What happens when there’s no YouTube? Welcome to China

Homegrown online video services from Baidu, Alibaba and Tencent are flourishing in the world’s largest internet market

This article originally appeared on ABACUS

YouTube suffered a major global outage for at least an hour today, and the internet freaked out.

Social media was swamped with posts of panic-stricken users who wondered what to do with their lives. And while YouTube is banned in China, netizens still jumped at the chance to poke fun at the service interruption.

“Everything’s normal here. It’s still 404,” said one of the most popular comments on Chinese microblog Weibo.

“Thank god, the country has protected us well,” said another comment, which has since been deleted.

Others pretended sarcastically that they haven’t heard of YouTube, in an apparent jab at China’s Great Firewall: “What even is this site? Don’t they use Youku to watch videos?”

Beyond the droll humor, the comments show just how fast China’s vast online video services have grown over the past few years, without YouTube and Netflix in the country.

Chinese consumers have flocked to prominent players like Tencent Video, iQiyi and Youku Tudou -- owned, respectively, by Chinese internet giants Tencent, Baidu and Alibaba.

(Abacus is a unit of the South China Morning Post, which is owned by Alibaba.)

Tencent says its video service has more subscribers than any other in China

Tencent Video, iQiyi and Youku Tudou each operate like a combination of YouTube and Netflix. While these Chinese platforms provide plenty of free videos and user-generated clips, they also run a subscription business model that has users paying for premium, ad-free content, such as licensed TV shows and films.
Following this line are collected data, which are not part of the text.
Lemma one_panel_built :
  WingSegment._initialize_params one_panel = WingSegment.Value one_panel_grid.
Proof.
  unfold WingSegment._initialize_params. cbn [WingSegment.distribution one_panel].
  cbv zeta. rewrite String.eqb_refl.
  assert (Hc : WingSegment.num_control_pts (WingSegment.N one_panel)
                 (WingSegment.discontinuities one_panel) = [1%Z]).
  { unfold WingSegment.num_control_pts, WingSegment.discontinuities,
      WingSegment.clustering.
    cbn [one_panel WingSegment.flap_edge_cluster WingSegment.flap_dict
         WingSegment.extra_discont WingSegment.N app List.filter
         WingSegment.sort fold_right WingSegment.sections tl combine map
         fst snd].
    cbv zeta.
    replace (IZR 1 * (1.0 - 0.0)) with (IZR 1)
      by (rewrite decimal_0, decimal_1; ring).
    rewrite py_round_IZR. reflexivity. }
  rewrite Hc.
  unfold WingSegment.discontinuities, WingSegment.clustering.
  cbn [one_panel WingSegment.flap_edge_cluster WingSegment.flap_dict
       WingSegment.extra_discont app List.filter WingSegment.sort
       fold_right WingSegment.sections tl combine WingSegment.cosine_loop
       Z.eqb Z.ltb Z.compare WingSegment.node_span_locs
       WingSegment.cp_span_locs WingSegment.warned WingSegment.side].
  reflexivity.
Qed.

Lemma one_panel_clustering (x : R) :
  In x (WingSegment.clustering one_panel) -> 0 <= x <= 1.
Proof. intros []. Qed.

(** Two panels on a left segment, cosine clustered about a cluster point
    of the user at mid span *)
Definition clustered : WingSegment.params :=
  {| WingSegment.N := 2;
     WingSegment.distribution := WingSegment.Name "cosine_cluster";
     WingSegment.flap_edge_cluster := true;
     WingSegment.extra_discont := [1/2];
     WingSegment.flap_dict := None;
     WingSegment.side := "left" |}.

Definition clustered_grid : WingSegment.grid :=
  {| WingSegment.node_span_locs :=
       rev (([0.0] ++ WingSegment.section_nodes 0.0 (1/2) 1)
            ++ WingSegment.section_nodes (1/2) 1.0 1);
     WingSegment.cp_span_locs :=
       rev (([] ++ WingSegment.section_cps 0.0 (1/2) 1)
            ++ WingSegment.section_cps (1/2) 1.0 1);
     WingSegment.warned := [] |}.

Lemma Reqb_false (x y : R) : x <> y -> WingSegment.Reqb x y = false.
Proof.
  intros H. unfold WingSegment.Reqb.
  destruct (Req_dec_T x y); [contradiction | reflexivity].
Qed.

Lemma clustered_discontinuities :
  WingSegment.discontinuities clustered = [0.0; 1/2; 1.0].
Proof.
  unfold WingSegment.discontinuities, WingSegment.clustering.
  cbn [clustered WingSegment.flap_edge_cluster WingSegment.flap_dict
       WingSegment.extra_discont app List.filter].
  rewrite (Reqb_false (1/2) 1.0) by (rewrite decimal_1; lra).
  cbn [negb List.filter].
  rewrite (Reqb_false (1/2) 0.0) by (rewrite decimal_0; lra).
  reflexivity.
Qed.

Lemma clustered_built :
  WingSegment._initialize_params clustered = WingSegment.Value clustered_grid.
Proof.
  unfold WingSegment._initialize_params.
  cbn [WingSegment.distribution clustered]. cbv zeta.
  rewrite String.eqb_refl, clustered_discontinuities.
  assert (Hc : WingSegment.num_control_pts (WingSegment.N clustered)
                 [0.0; 1/2; 1.0] = [1%Z; 1%Z]).
  { unfold WingSegment.num_control_pts.
    cbn [clustered WingSegment.N WingSegment.sections tl combine map
         fst snd].
    cbv zeta.
    replace (IZR 2 * (1 / 2 - 0.0)) with (IZR 1)
      by (rewrite decimal_0; lra).
    replace (IZR 2 * (1.0 - 1 / 2)) with (IZR 1)
      by (rewrite decimal_1; lra).
    rewrite py_round_IZR. reflexivity. }
  rewrite Hc.
  cbn [WingSegment.sections tl combine WingSegment.cosine_loop
       Z.eqb Z.ltb Z.compare WingSegment.node_span_locs
       WingSegment.cp_span_locs WingSegment.warned WingSegment.side
       clustered].
  reflexivity.
Qed.
(** * A shallow embedding of [sylk_parser/sylk.py]

    The module reads SYLK spreadsheet files: a [Table] of string cells that
    grows on demand, and a [SYLK] document object whose [parseline] method
    dispatches one record at a time.

    Python integers are modelled by [Z], Python strings by [string]
    (characters restricted to one byte), Python lists by [list] with stdpp's
    lookup [!!] and insert [<[_:=_]>], and Python dicts by insertion-ordered
    association lists (the report of [writeunknown] depends on the order).
    Methods that mutate [self] become state transformers returning an
    [outcome] together with the state reached, so that the mutations made
    before an exception stay visible, as they do in Python.  The floats of
    the date conversion are modelled with their rounding, and the [time]
    module is a parameter of the parser, a host with a 64-bit [time_t] and
    a zone at a fixed offset being given as an instance. *)

From Stdlib Require Import ZArith Ascii String DecimalString DecimalFacts DecimalPos.
From stdpp Require Import base tactics option list.

Local Open Scope string_scope.
Local Open Scope Z_scope.

(** ** Outcomes of Python computations *)

(** The exceptions the modelled code can raise. *)
Inductive exn : Type :=
| IndexError
| ValueError
| OverflowError
| OSError.

(** [Beyond] marks a step the model does not cover (a call of [eval] on a
    token outside the literal fragment below, which in Python can run any
    expression and change the document; a [strftime] directive or a time
    tuple that is not modelled): nothing is claimed about such runs. *)
Inductive outcome (A : Type) : Type :=
| Ok (a : A)
| Raise (e : exn)
| Beyond.
Arguments Ok {A} a.
Arguments Raise {A} e.
Arguments Beyond {A}.

(** ** Characters and strings *)

Module Chr.
Definition dquote : ascii := Eval cbv in ascii_of_nat 34.
Definition squote : ascii := Eval cbv in ascii_of_nat 39.
Definition backslash : ascii := Eval cbv in ascii_of_nat 92.
Definition lf : ascii := Eval cbv in ascii_of_nat 10.
Definition cr : ascii := Eval cbv in ascii_of_nat 13.
Definition tab : ascii := Eval cbv in ascii_of_nat 9.
Definition nul : ascii := Eval cbv in ascii_of_nat 0.
Definition space : ascii := Eval cbv in ascii_of_nat 32.

Definition code (c : ascii) : Z := Z.of_nat (nat_of_ascii c).

Definition is_digit (c : ascii) : bool := (48 <=? code c) && (code c <=? 57).

(** ASCII letters: among the one-byte characters of the model these are
    the characters the class [[a-z]] matches under the flag [(?i)] (the
    other characters it matches lie beyond U+00FF). *)
Definition is_letter (c : ascii) : bool :=
  ((65 <=? code c) && (code c <=? 90)) || ((97 <=? code c) && (code c <=? 122)).

(** The characters [int] skips around a number. *)
Definition is_space (c : ascii) : bool :=
  ((9 <=? code c) && (code c <=? 13)) || (code c =? 32)
  || (code c =? 133) || (code c =? 160).

Definition digit_val (c : ascii) : option Z :=
  if is_digit c then Some (code c - 48) else None.
End Chr.

Module Str.
(** The one-character string. *)
Definition chr (c : ascii) : string := String c EmptyString.

(** [c in s] for a one-character needle. *)
Fixpoint contains (c : ascii) (s : string) : bool :=
  match s with
  | EmptyString => false
  | String d s' => Ascii.eqb c d || contains c s'
  end.

(** [s.replace(c, "")]: every occurrence of the character removed. *)
Fixpoint remove (c : ascii) (s : string) : string :=
  match s with
  | EmptyString => EmptyString
  | String d s' => if Ascii.eqb c d then remove c s' else String d (remove c s')
  end.

(** [re.sub(c, r, s)] for a one-character pattern and a replacement text
    [r] already expanded: every occurrence of [c] becomes [r]. *)
Fixpoint sub (c : ascii) (r : string) (s : string) : string :=
  match s with
  | EmptyString => EmptyString
  | String d s' => if Ascii.eqb c d then r ++ sub c r s' else String d (sub c r s')
  end.

(** [s[:n]]. *)
Fixpoint take (n : nat) (s : string) : string :=
  match n, s with
  | S n', String c s' => String c (take n' s')
  | _, _ => EmptyString
  end.

(** [s[:-1]]: all but the last character. *)
Fixpoint drop_last (s : string) : string :=
  match s with
  | EmptyString => EmptyString
  | String c EmptyString => EmptyString
  | String c s' => String c (drop_last s')
  end.

(** [s[1:]]. *)
Definition tail (s : string) : string :=
  match s with
  | EmptyString => EmptyString
  | String _ s' => s'
  end.

(** [s[1:-1]]. *)
Definition inner (s : string) : string := drop_last (tail s).

(** [s[0]], which raises on the empty string. *)
Definition head (s : string) : outcome ascii :=
  match s with
  | EmptyString => Raise IndexError
  | String c _ => Ok c
  end.

Fixpoint rev_onto (s acc : string) : string :=
  match s with
  | EmptyString => acc
  | String c s' => rev_onto s' (String c acc)
  end.

Definition rev (s : string) : string := rev_onto s EmptyString.
(** * Samplers of tangent-to/mc: NUTS, fixed-length HMC and Metropolis-Hastings

    A shallow embedding of the classes [NUTS] (the No-U-Turn sampler),
    [HamiltonianMC] ([src/samplers/hmc.js]) and [MetropolisHastings], in
    exact real arithmetic.

    Conventions of the embedding.
    - A JavaScript number is a real ([R]); [Math.exp], [Math.log],
      [Math.sqrt], [Math.pow], [Math.max] and [Math.min] are [exp], [ln],
      [sqrt], [Rpower], [Rmax] and [Rmin].  Rounding, NaN and the infinities
      are outside the model.
    - A position, momentum or gradient object ([{ x: 0.3, y: -1 }]) is a
      finite map from variable names to reals.  [o[name]] is [get o name];
      reading a name that the object lacks gives [undefined] in the source
      and is only modelled for objects that carry the name.
    - [Math.random()] and [tf.randomNormal([])] read two streams of draws
      ([jstat.normal.sample] is counted with the latter); the world counts
      how many draws were taken, and how many leapfrog steps and model
      evaluations were performed.  The lines written to the console are left
      out. *)

From Stdlib Require Import Reals Lra Lia ZArith.
From stdpp Require Import gmap strings list fin_maps.

Local Open Scope R_scope.

(** * The program

    ** Numbers *)

#[global] Instance Rlt_decision (x y : R) : Decision (x < y) := Rlt_dec x y.
#[global] Instance Rle_decision (x y : R) : Decision (x <= y) := Rle_dec x y.
#[global] Instance Rgt_decision (x y : R) : Decision (x > y) := Rgt_dec x y.

(** ** Objects keyed by variable name *)

(** [o[name]], for an object that carries [name]. *)
Definition get (o : gmap string R) (name : string) : R := default 0 (o !! name).

(** [Object.keys(o)] *)
Definition keys (o : gmap string R) : list string := (map_to_list o).*1.

(** [const o = {}; for (const name of names) { o[name] = f(name); }] *)
Definition forNames (names : list string) (f : string → R) : gmap string R :=
  fold_left (λ o name, <[name := f name]> o) names ∅.

(** [let acc = 0; for (const name of names) { acc += f(name); }] *)
Definition sumNames (names : list string) (f : string → R) : R :=
  fold_left (λ acc name, acc + f name) names 0.

(** [{ ...o }] *)
Definition spread (o : gmap string R) : gmap string R := o.

(** ** The model (collaborator) *)

Record LogProbAndGradient := {
  lpg_logProb : R;
  gradients : gmap string R
}.

Record Model := {
  logProb : gmap string R → R;
  logProbAndGradient : gmap string R → LogProbAndGradient;
  getFreeVariableNames : list string
}.

(** ** Results of running code that may throw *)

Inductive JSError :=
| ConfigurationError
| OtherError.

Inductive Completion (A : Type) :=
| Normal (value : A)
| Throw (error : JSError).
Arguments Normal {A} value.
Arguments Throw {A} error.

(** ** The sampler objects and their constructors *)

Record NUTS := {
  stepSize : R;
  maxTreeDepth : Z;
  targetAcceptance : R;
  mu : R;
  gamma : R;
  t0 : R;
  kappa : R
}.

(** The body of the constructor: the fields it assigns to [this]. *)
Definition NUTS_fields (stepSize : R) (maxTreeDepth : Z) (targetAcceptance : R) : NUTS :=
  {| stepSize := stepSize;
     maxTreeDepth := maxTreeDepth;
     targetAcceptance := targetAcceptance;
     (* Dual averaging parameters for step size adaptation *)
     mu := ln (10 * stepSize);
     gamma := 0.05;
     t0 := 10;
     kappa := 0.75 |}.

(** [constructor(stepSize = 0.01, maxTreeDepth = 10, targetAcceptance = 0.8)];
    an argument left out ([undefined]) is [None]. *)
Definition NUTS_constructor (stepSize : option R) (maxTreeDepth : option Z)
    (targetAcceptance : option R) : Completion NUTS :=
  let stepSize := default 0.01 stepSize in
  let maxTreeDepth := default 10%Z maxTreeDepth in
  let targetAcceptance := default 0.8 targetAcceptance in
  Normal (NUTS_fields stepSize maxTreeDepth targetAcceptance).

Record HamiltonianMC := {
  hmc_stepSize : R;
  nSteps : Z
}.

(** [constructor(stepSize = 0.01, nSteps = 10)] *)
Definition HamiltonianMC_constructor (stepSize : option R) (nSteps : option Z)
    : Completion HamiltonianMC :=
  let stepSize := default 0.01 stepSize in
  let nSteps := default 10%Z nSteps in
  Normal {| hmc_stepSize := stepSize; nSteps := nSteps |}.

(** ** Leapfrog, Hamiltonian, U-turn *)

(** The object [{ position, momentum }] returned by [leapfrog]. *)
Module Leapfrog.
Record result := {
  position : gmap string R;
  momentum : gmap string R
}.
End Leapfrog.

(** [NUTS.leapfrog(position, momentum, stepSize, model)] *)
Definition leapfrog (position momentum : gmap string R) (stepSize : R)
    (model : Model) : Leapfrog.result :=
  let variableNames := keys position in
  let q := forNames variableNames (get position) in
  let p := forNames variableNames (get momentum) in
  (* Half step for momentum *)
  let grad1 := logProbAndGradient model q in
  let pHalf := forNames variableNames
                 (λ name, get p name + stepSize / 2 * get (gradients grad1) name) in
  (* Full step for position *)
  let qNew := forNames variableNames
                (λ name, get q name + stepSize * get pHalf name) in
  (* Half step for momentum *)
  let grad2 := logProbAndGradient model qNew in
  let pNew := forNames variableNames
                (λ name, get pHalf name + stepSize / 2 * get (gradients grad2) name) in
  let positionNew := forNames variableNames (get qNew) in
  let momentumNew := forNames variableNames (get pNew) in
  {| Leapfrog.position := positionNew; Leapfrog.momentum := momentumNew |}.

(** [NUTS.hamiltonian(position, momentum, model)] *)
Definition hamiltonian (position momentum : gmap string R) (model : Model) : R :=
  let logProb := logProb model position in
  let variableNames := keys momentum in
  let kineticEnergy :=
    sumNames variableNames (λ name, let p := get momentum name in 0.5 * p * p) in
  - logProb + kineticEnergy.

(** [NUTS.isUTurn(positionMinus, positionPlus, momentumMinus, momentumPlus)] *)
Definition isUTurn (positionMinus positionPlus momentumMinus momentumPlus : gmap string R)
    : bool :=
  let variableNames := keys positionMinus in
  let dotPlus :=
    sumNames variableNames
      (λ name, let deltaTheta := get positionPlus name - get positionMinus name in
               deltaTheta * get momentumPlus name) in
  let dotMinus :=
    sumNames variableNames
      (λ name, let deltaTheta := get positionPlus name - get positionMinus name in
               deltaTheta * get momentumMinus name) in
  bool_decide (dotPlus < 0) || bool_decide (dotMinus < 0).

(** ** Effects: random draws and evaluation counters *)

Record World := {
  randomDraws : nat;       (* calls of [Math.random()] so far *)
  normalDraws : nat;       (* calls of [tf.randomNormal([])] so far *)
  leapfrogSteps : nat;     (* calls of [leapfrog] so far *)
  modelEvaluations : nat   (* calls of [model.logProb] and [model.logProbAndGradient] so far *)
}.

Definition M (A : Type) : Type := World → A * World.

Definition ret {A} (a : A) : M A := λ w, (a, w).
Definition bind {A B} (c : M A) (k : A → M B) : M B :=
  λ w, let r := c w in k r.1 r.2.

Declare Scope js_scope.
Delimit Scope js_scope with js.
Notation "'let!' x ':=' c 'in' k" := (bind c (λ x, k))
  (at level 10, x name, c at level 200, k at level 200) : js_scope.
Local Open Scope js_scope.

(** ** The data of the tree builder and of the driver *)

(** The tree object returned by [buildTree]. *)
Record Tree := {
  positionMinus : gmap string R;
  positionPlus : gmap string R;
  momentumMinus : gmap string R;
  momentumPlus : gmap string R;
  positionPrime : gmap string R;
  nValid : Z;
  stop : bool;
  alpha : R;
  nAlpha : Z
}.

(** The local variables of the doubling loop of [sample]. *)
Module Loop.
Record vars := {
  positionMinus : gmap string R;
  positionPlus : gmap string R;
  momentumMinus : gmap string R;
  momentumPlus : gmap string R;
  proposedParams : gmap string R;
  depth : nat;
  stop : bool;
  nValid : Z;
  alpha : R;
  nAlpha : Z
}.
End Loop.

(** The variables of [sample] that live across outer iterations; [this] is
    the sampler object, whose [stepSize] the adaptation overwrites. *)
Module Chain.
Record vars := {
  this : NUTS;
  trace : gmap string (list R);
  accepted_count : nat;
  accepted_total : nat;
  currentParams : gmap string R;
  logStepSize : R;
  logStepSizeBar : R;
  hBar : R
}.
End Chain.

(** The object returned by [sample]. *)
Module Result.
Record t := {
  trace : gmap string (list R);
  acceptanceRate : R;
  nSamples : nat;
  stepSize : R
}.
End Result.

(** [this.stepSize = v] *)
Definition set_stepSize (this : NUTS) (v : R) : NUTS :=
  {| stepSize := v;
     maxTreeDepth := maxTreeDepth this;
     targetAcceptance := targetAcceptance this;
     mu := mu this;
     gamma := gamma this;
     t0 := t0 this;
     kappa := kappa this |}.

(** [for (const name of variableNames) { trace[name] = []; }] *)
Definition initTrace (variableNames : list string) : gmap string (list R) :=
  fold_left (λ trace name, <[name := []]> trace) variableNames ∅.

(** [for (const name of variableNames) { trace[name].push(currentParams[name]); }] *)
Definition pushTrace (variableNames : list string) (trace : gmap string (list R))
    (currentParams : gmap string R) : gmap string (list R) :=
  fold_left (λ trace name, <[name := (trace !!! name) ++ [get currentParams name]]> trace)
    variableNames trace.

(** The variables of the doubling loop as [sample] initialises them:
    [positionMinus = { ...currentParams }], ..., [depth = 0], [stop = false],
    [nValid = 1], [alpha = 0], [nAlpha = 0]. *)
Definition loopStart (currentParams momentum : gmap string R) : Loop.vars :=
  {| Loop.positionMinus := spread currentParams;
     Loop.positionPlus := spread currentParams;
     Loop.momentumMinus := spread momentum;
     Loop.momentumPlus := spread momentum;
     Loop.proposedParams := spread currentParams;
     Loop.depth := 0;
     Loop.stop := false;
     Loop.nValid := 1;
     Loop.alpha := 0;
     Loop.nAlpha := 0 |}.

Section Sampler.

(** The draws of [Math.random()] and of [tf.randomNormal([])], in order. *)
Variable uniformDraw : nat → R.
Variable normalDraw : nat → R.

Definition Math_random : M R :=
  λ w, (uniformDraw (randomDraws w),
        {| randomDraws := S (randomDraws w);
           normalDraws := normalDraws w;
           leapfrogSteps := leapfrogSteps w;
           modelEvaluations := modelEvaluations w |}).

Definition tf_randomNormal : M R :=
  λ w, (normalDraw (normalDraws w),
        {| randomDraws := randomDraws w;
           normalDraws := S (normalDraws w);
           leapfrogSteps := leapfrogSteps w;
           modelEvaluations := modelEvaluations w |}).
(** * Tide gauge firmware (src/main.cpp): needle mapping, data services, main loop

    A shallow embedding of the firmware's engine: the DAC mapping [tideToDAC],
    the compass mapping [windDirection], the two data services [fetchTide] and
    [fetchWeather], and the [setup]/[loop] scheduler, followed by the
    properties of the specification that concern them. *)

From Stdlib Require Import ZArith QArith Qround Qabs Lia List String Ascii Bool.
From Stdlib Require Import DecimalString DecimalZ DecimalPos.
From Stdlib Require Import Permutation Sorted Lqa.
Import ListNotations.

Local Open Scope Z_scope.

(** ** Single-precision arithmetic

    The firmware computes in C [float] (IEEE 754 binary32, round to nearest,
    ties to even).  A finite [float] is modelled by the rational it denotes,
    and every arithmetic operation rounds its exact result back to binary32:
    24 significant bits, with the spacing 2^-149 of the subnormal range as
    the finest grid.  The exponent range is not bounded above, and the
    non-finite values (infinities, NaN) and the sign of zero are outside the
    model. *)

Module F32.

Definition float : Type := Q.

(** Round to the nearest integer, ties to the even one. *)
Definition rne (x : Q) : Z :=
  let f := Qfloor x in
  match (x - inject_Z f ?= 1 # 2)%Q with
  | Lt => f
  | Gt => f + 1
  | Eq => if Z.even f then f else f + 1
  end.
(** [std::pair<int, int> getBestMove(std::string fullString)]. *)
Definition getBestMove (fullString : string) (io : console) : console * (Z * Z) :=
  if String.prefix "bestmove" fullString && (13 <=? String.length fullString)%nat then
    let bestMove := String.substring 9 4 fullString in
    let firstSquare := String.substring 0 2 bestMove in
    let secondSquare := String.substring 2 2 bestMove in
    let io := printf ("Best move: " ++ firstSquare ++ " to " ++ secondSquare)%string io in
    match map_find squareNameToIndex firstSquare,
          map_find squareNameToIndex secondSquare with
    | Some firstIndex, Some secondIndex => (io, (firstIndex, secondIndex))
    | _, _ => (io, (0, 0))
    end
  else (io, (0, 0)).

(** The centre of a rectangle as [getChessAnalysis] computes it:
    [cv::Point2f(r.x + (0.5 * r.width), r.y + (0.5 * r.height))]; the
    arguments are computed in [double] and stored as [float]s. *)
Definition rectCentre (r : Rect) : Point2f :=
  mkPoint2f (fl32 (dadd (inject_Z (x r)) (dmul (1 # 2) (inject_Z (width r)))))
            (fl32 (dadd (inject_Z (y r)) (dmul (1 # 2) (inject_Z (height r))))).

(** The branch [if (j.find("bestmove") != j.end())] of [getChessAnalysis],
    entered with [fullString = j["bestmove"]]: the arrow that
    [cv::arrowedLine] draws, from its start to its end, if one is drawn.
    (The request to the engine, the parsing of its answer and the text of
    the evaluation are not modelled.) *)
Definition drawBestMove (squares : list Rect) (fullString : string) (io : console)
  : console * outcome (option (Point2f * Point2f)) :=
  let '(io, bestMove) := getBestMove fullString io in
  if negb (fst bestMove =? snd bestMove) then
    (io,
     startSquare <- vec_at squares (fst bestMove) ;;
     endSquare <- vec_at squares (snd bestMove) ;;
     Ok (Some (rectCentre startSquare, rectCentre endSquare)))
  else (io, Ok None).

(* ------------------------------------------------------------------ *)
(** * processingOps.cpp *)

(** [bool comparePoints(const cv::Point2f &p1, const cv::Point2f &p2)]; the
    sums [p1.y + ySlack] and [p2.y + ySlack] are [float] additions. *)
Definition comparePoints (p1 p2 : Point2f) : bool :=
  let ySlack := 8%Q in
  if Qlt_bool (fadd (py p1) ySlack) (py p2) then true
  else Qlt_bool (py p2) (fadd (py p1) ySlack)
       && Qlt_bool (py p1) (fadd (py p2) ySlack)
       && Qlt_bool (px p1) (px p2).

(** [bool checkIntersection(line1, line2, imageSize, r)]: the returned flag
    and the value of the reference parameter [r] after the call.  The
    coordinates of the segments and the sides of the image are converted to
    [float]; the differences, the products and the quotient [t1] are
    [float] operations; [t1] is stored in a [double], so that [d1 * t1] is
    a product in [double], which OpenCV stores as a [float]; the sum with
    [o1] is a [float] addition.  [std::abs(cross)] is compared with the
    [double] nearest to [1e-8]. *)
Definition checkIntersection (line1 line2 : Vec4i) (imageSize : Size) (r : Point2f)
  : bool * Point2f :=
  let o1 := mkPoint2f (fl32 (inject_Z (v0 line1))) (fl32 (inject_Z (v1 line1))) in
  let p1 := mkPoint2f (fl32 (inject_Z (v2 line1))) (fl32 (inject_Z (v3 line1))) in
  let o2 := mkPoint2f (fl32 (inject_Z (v0 line2))) (fl32 (inject_Z (v1 line2))) in
  let p2 := mkPoint2f (fl32 (inject_Z (v2 line2))) (fl32 (inject_Z (v3 line2))) in
  let x := mkPoint2f (fsub (px o2) (px o1)) (fsub (py o2) (py o1)) in
  let d1 := mkPoint2f (fsub (px p1) (px o1)) (fsub (py p1) (py o1)) in
  let d2 := mkPoint2f (fsub (px p2) (px o2)) (fsub (py p2) (py o2)) in
  let cross := fsub (fmul (px d1) (py d2)) (fmul (py d1) (px d2)) in
  if Qlt_bool (Qabs cross) (fl64 (1 # 100000000)) then (false, r)
  else
    let t1 := fdiv (fsub (fmul (px x) (py d2)) (fmul (py x) (px d2))) cross in
    let r := mkPoint2f (fadd (px o1) (fl32 (dmul (px d1) t1)))
                       (fadd (py o1) (fl32 (dmul (py d1) t1))) in
    (Qle_bool 0 (px r) && Qle_bool 0 (py r)
       && Qlt_bool (px r) (fl32 (inject_Z (size_width imageSize)))
       && Qlt_bool (py r) (fl32 (inject_Z (size_height imageSize))), r).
Tencent Video, for example, has a deal with HBO to distribute some of the American network’s most popular shows. These include Game of Thrones (although it's heavily censored for scenes of nudity and violence). Baidu’s iQiyi exclusively streams hit Netflix shows Stranger Things and Black Mirror. Meanwhile, Disney has partnered with Alibaba to bring animated classics and live-action films to Youku.

Apart from licensed shows from overseas, the companies have each secured exclusive rights to a range of popular domestic TV shows. The 70-episode historic imperial drama, The Story of Yanxi Palace, set a single-day viewer record on August 12 when 530 million people tuned in on iQiyi. The show can be searched on other sites, but viewers are directed back to iQiyi -- a set-up other exclusive shows and films follow.

The close competition between Tencent Video, iQiyi and Youku has prompted many consumers to buy multiple subscriptions, so they won’t miss any of the must-see, exclusive shows offered by the three rival providers.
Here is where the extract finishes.